-- Provided data follows --

(** [ElementTree.fromstring] *)
Variable fromstring : list Byte.byte -> result element.

(** [node.text] is truthy. *)
Definition has_text (e : element) : bool :=
  match text_of e with
  | Some t => PyStr.truthy t
  | None => false
  end.

(** The loop of [crawl_sitemap] over [root.iter()], with its [urls]. *)
Fixpoint sitemap_loop (nodes : list element) (urls : list string) : list string :=
  match nodes with
  | [] => urls
  | node :: rest =>
      let tag := PyStr.lower (tag_of node) in
      if PyStr.endswith "loc" tag && has_text node
      then sitemap_loop rest (urls ++ [PyStr.strip (default EmptyString (text_of node))])
      else sitemap_loop rest urls
  end.

Definition clamp_limit (limit : Z) : Z := Z.max 1 (Z.min 200 limit).

Definition crawl_sitemap (sitemap_url : string) (limit : Z) (timeout_sec : Z)
    (w : world) : result (gmap string value) * world :=
  match _download sitemap_url timeout_sec w with
  | (Raises e, w') => (Raises e, w')
  | (Returns r, w') =>
      (root ← fromstring (content r);
       let urls := sitemap_loop (iter root) [] in
       let limit := clamp_limit limit in
       Returns (dict [("sitemap_url", VStr sitemap_url);
                      ("total_urls", VInt (Z.of_nat (length urls)));
                      ("urls", strs (firstn (Z.to_nat limit) urls))]),
       w')
  end.

(** [json.loads] *)
Variable json_loads : string -> result json.

(** The value [extract_structured] stores for one field. *)
Definition extract_field (soup : node) (selector : json) : result value :=
  match selector with
  | JString s =>
      t ← _extract_text css soup s; Returns (VStr t)
  | JArray (JString s :: _) =>
      els ← select css s soup;
      Returns (strs (List.filter PyStr.truthy (List.map get_text els)))
  | _ => Returns VNone
  end.

(** The loop over [schema.items()], with [out["fields"]]. *)
Fixpoint fields_loop (soup : node) (items : list (string * json))
    (fields : gmap string value) : result (gmap string value) :=
  match items with
  | [] => Returns fields
  | (key, selector) :: rest =>
      v ← extract_field soup selector;
      fields_loop soup rest (<[key := v]> fields)
  end.

Definition extract_structured (url : string) (schema_json : string)
    (timeout_sec : Z) (w : world) : result (gmap string value) * world :=
  match json_loads schema_json with
  | Raises e => (Raises e, w)
  | Returns schema =>
      match _download url timeout_sec w with
      | (Raises e, w') => (Raises e, w')
      | (Returns r, w') =>
          let soup := BeautifulSoup (text r) in
          (match schema with
           | JObject items =>
               fields ← fields_loop soup items ∅;
               Returns (dict [("url", VStr url); ("fields", VDict fields)])
           | _ => Raises (Exception "AttributeError" (no_attribute schema "items"))
           end, w')
      end
  end.

(** What a batch crawl does from a state [w] of the network: one record
    per URL in order, each crawl starting where the previous one left the
    network; a crawl that raises leaves an [error] record for its URL. *)
Inductive batch_trace (timeout_sec : Z)
  : world -> list string -> list (gmap string value) -> world -> Prop :=
| batch_done w : batch_trace timeout_sec w [] [] w
| batch_ok w url r w1 urls records w2 :
    crawl_url url timeout_sec w = (Returns r, w1) ->
    batch_trace timeout_sec w1 urls records w2 ->
    batch_trace timeout_sec w (url :: urls) (r :: records) w2
| batch_error w url exc w1 urls records w2 :
    crawl_url url timeout_sec w = (Raises exc, w1) ->
    batch_trace timeout_sec w1 urls records w2 ->
    batch_trace timeout_sec w (url :: urls)
      (dict [("type", VStr "error"); ("url", VStr url); ("error", VStr (exn_str exc))]
         :: records) w2.

(** The records the extractors hand back. *)
Inductive extraction_record : gmap string value -> Prop :=
| from_html html url r :
    _extract_html_content html url = Returns r -> extraction_record r
| from_file data source r :
    _extract_file_content data source = Returns r -> extraction_record r
| from_crawl url timeout_sec w r w' :
    crawl_url url timeout_sec w = (Returns r, w') -> extraction_record r.

End Extractors.

(** ** Declarative counterparts used in the statements *)

(** The text of the first element of a given name, empty when there is none. *)
Definition element_text (name : string) (soup : node) : string :=
  match find name soup with
  | Some el => get_text el
  | None => EmptyString
  end.

(** The first non-empty string of a list, empty when there is none. *)
Fixpoint first_non_empty (candidates : list string) : string :=
  match candidates with
  | [] => EmptyString
  | c :: rest => if PyStr.truthy c then c else first_non_empty rest
  end.

(** The first occurrence of every element, in order. *)
Fixpoint first_occurrences (l : list string) : list string :=
  match l with
  | [] => []
  | x :: r => x :: List.filter (fun y => negb (String.eqb y x)) (first_occurrences r)
  end.

(** The siblings up to the next heading. *)
Fixpoint until_heading (sibs : list node) : list node :=
  match sibs with
  | [] => []
  | sib :: rest => if name_in headings sib then [] else sib :: until_heading rest
  end.

(** The first heading whose lower-cased text starts with [needle]. *)
Definition first_heading (needle : string) (soup : node) : option (node * list node) :=
  List.find (fun p => PyStr.startswith needle (PyStr.lower (get_text (fst p))))
    (heading_entries soup).


(** The namespace-stripped name of an ElementTree tag [{uri}local]. *)
Fixpoint after_brace (t : string) : option string :=
  match t with
  | EmptyString => None
  | String c r =>
      match after_brace r with
      | Some l => Some l
      | None => if Ascii.eqb c "}" then Some r else None
      end
  end.

Definition local_name (t : string) : string := default t (after_brace t).

(** An element the sitemap walk is meant to collect: a [loc] with text. *)
Definition is_loc (e : element) : bool :=
  String.eqb (local_name (PyStr.lower (tag_of e))) "loc" && has_text e.

Definition loc_texts (root : element) : list string :=
  List.map (fun e => PyStr.strip (default EmptyString (text_of e)))
    (List.filter is_loc (iter root)).

(** ** Sample collaborators and documents *)

(** A parser given by a table of the documents it knows; any other input
    parses to the empty document. *)
Definition table_parser (pages : list (string * node)) (html : string) : node :=
  match List.find (fun p => String.eqb (fst p) html) pages with
  | Some p => snd p
  | None => document []
  end.

(** A selector engine that rejects whatever is handed to it. *)
Definition strict_css (selector : string) (soup : node) : result (list node) :=
  Raises (Exception "SelectorSyntaxError" "Invalid selector").

(** [urljoin] on the two cases the samples need: a reference with a
    scheme stands for itself, any other is appended to the base. *)
Definition sample_urljoin (base ref : string) : result string :=
  if PyStr.contains "://" ref then Returns ref else Returns (base ++ ref)%string.

Definition txt (s : string) : node := Str NavigableString s.

(** A record whose [text_length] is the length of its [text]. *)
Definition consistent_length (r : gmap string value) : Prop :=
  exists t, r !! "text" = Some (VStr t)
            /\ r !! "text_length" = Some (VInt (PyStr.len t)).

(** [data.decode("utf-8", errors="ignore")] on ASCII bytes. *)
Definition sample_decode (data : list Byte.byte) : string := string_of_list_byte data.

(** Readers for inputs that are neither PDF nor DOCX documents. *)
Definition no_document (data : list Byte.byte) : result (list string) :=
  Raises (Exception "DecodeError" "not a document").

(** A page with both a [title] element and an [h1]. *)
Definition titled_page : string :=
  "<html><head><title>Site</title></head><body><h1>Welcome</h1></body></html>".

Definition titled_soup : node :=
  document [Tag "html" ∅
              [Tag "head" ∅ [Tag "title" ∅ [txt "Site"]];
               Tag "body" ∅ [Tag "h1" ∅ [txt "Welcome"]]]].

(** A page with both description metas, the Open Graph one first. *)
Definition described_page : string :=
  "<html><head><meta property='og:description' content='Shared'><meta name='description' content='Plain'></head><body></body></html>".

Definition described_soup : node :=
  document [Tag "html" ∅
              [Tag "head" ∅
                 [Tag "meta" {[ "property" := "og:description"; "content" := "Shared" ]} [];
                  Tag "meta" {[ "name" := "description"; "content" := "Plain" ]} []];
               Tag "body" ∅ []]].



(** A tool page with a description and none of the optional sections. *)
Definition bare_page : string :=
  "<html><head><meta property='og:description' content='Bare'></head><body></body></html>".

Definition bare_soup : node :=
  document [Tag "html" ∅
              [Tag "head" ∅
                 [Tag "meta" {[ "property" := "og:description"; "content" := "Bare" ]} []];
               Tag "body" ∅ []]].


(** A page whose only anchor stands inside a [noscript] element. *)
Definition noscript_page : string :=
  "<html><body><noscript><a href='https://b.example/x'>x</a></noscript></body></html>".

Definition noscript_soup : node :=
  document [Tag "html" ∅
              [Tag "body" ∅
                 [Tag "noscript" ∅
                    [Tag "a" {[ "href" := "https://b.example/x" ]} [txt "x"]]]]].

(** The tree the links are read from: the document without its
    [script], [style], [noscript] and [iframe] elements. *)
Definition pruned (soup : node) : node :=
  decompose ["script"; "style"; "noscript"; "iframe"] soup.

(** The test of the links loop: [href not in seen]. *)
Definition unseen (seen : gset string) (y : string) : bool :=
  negb (bool_decide (y ∈ seen)).

(** The references of a list resolved against the origin, one by one;
    the first one [urljoin] rejects makes the whole raise. *)
Fixpoint resolve_all (urljoin : string -> string -> result string) (url : string)
    (hrefs : list string) : result (list string) :=
  match hrefs with
  | [] => Returns []
  | h :: rest =>
      href ← urljoin url h;
      resolved ← resolve_all urljoin url rest;
      Returns (href :: resolved)
  end.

-- Provided data concluded --

## [Task to complete]
Your reply is to repeat, unchanged, the lines above running from the one with "(** An element" up to and including the one with "Definition sample_urljoin (base".

## [The answer]
(** An element the sitemap walk is meant to collect: a [loc] with text. *)
Definition is_loc (e : element) : bool :=
  String.eqb (local_name (PyStr.lower (tag_of e))) "loc" && has_text e.

Definition loc_texts (root : element) : list string :=
  List.map (fun e => PyStr.strip (default EmptyString (text_of e)))
    (List.filter is_loc (iter root)).

(** ** Sample collaborators and documents *)

(** A parser given by a table of the documents it knows; any other input
    parses to the empty document. *)
Definition table_parser (pages : list (string * node)) (html : string) : node :=
  match List.find (fun p => String.eqb (fst p) html) pages with
  | Some p => snd p
  | None => document []
  end.

(** A selector engine that rejects whatever is handed to it. *)
Definition strict_css (selector : string) (soup : node) : result (list node) :=
  Raises (Exception "SelectorSyntaxError" "Invalid selector").

(** [urljoin] on the two cases the samples need: a reference with a
    scheme stands for itself, any other is appended to the base. *)
Definition sample_urljoin (base ref : string) : result string :=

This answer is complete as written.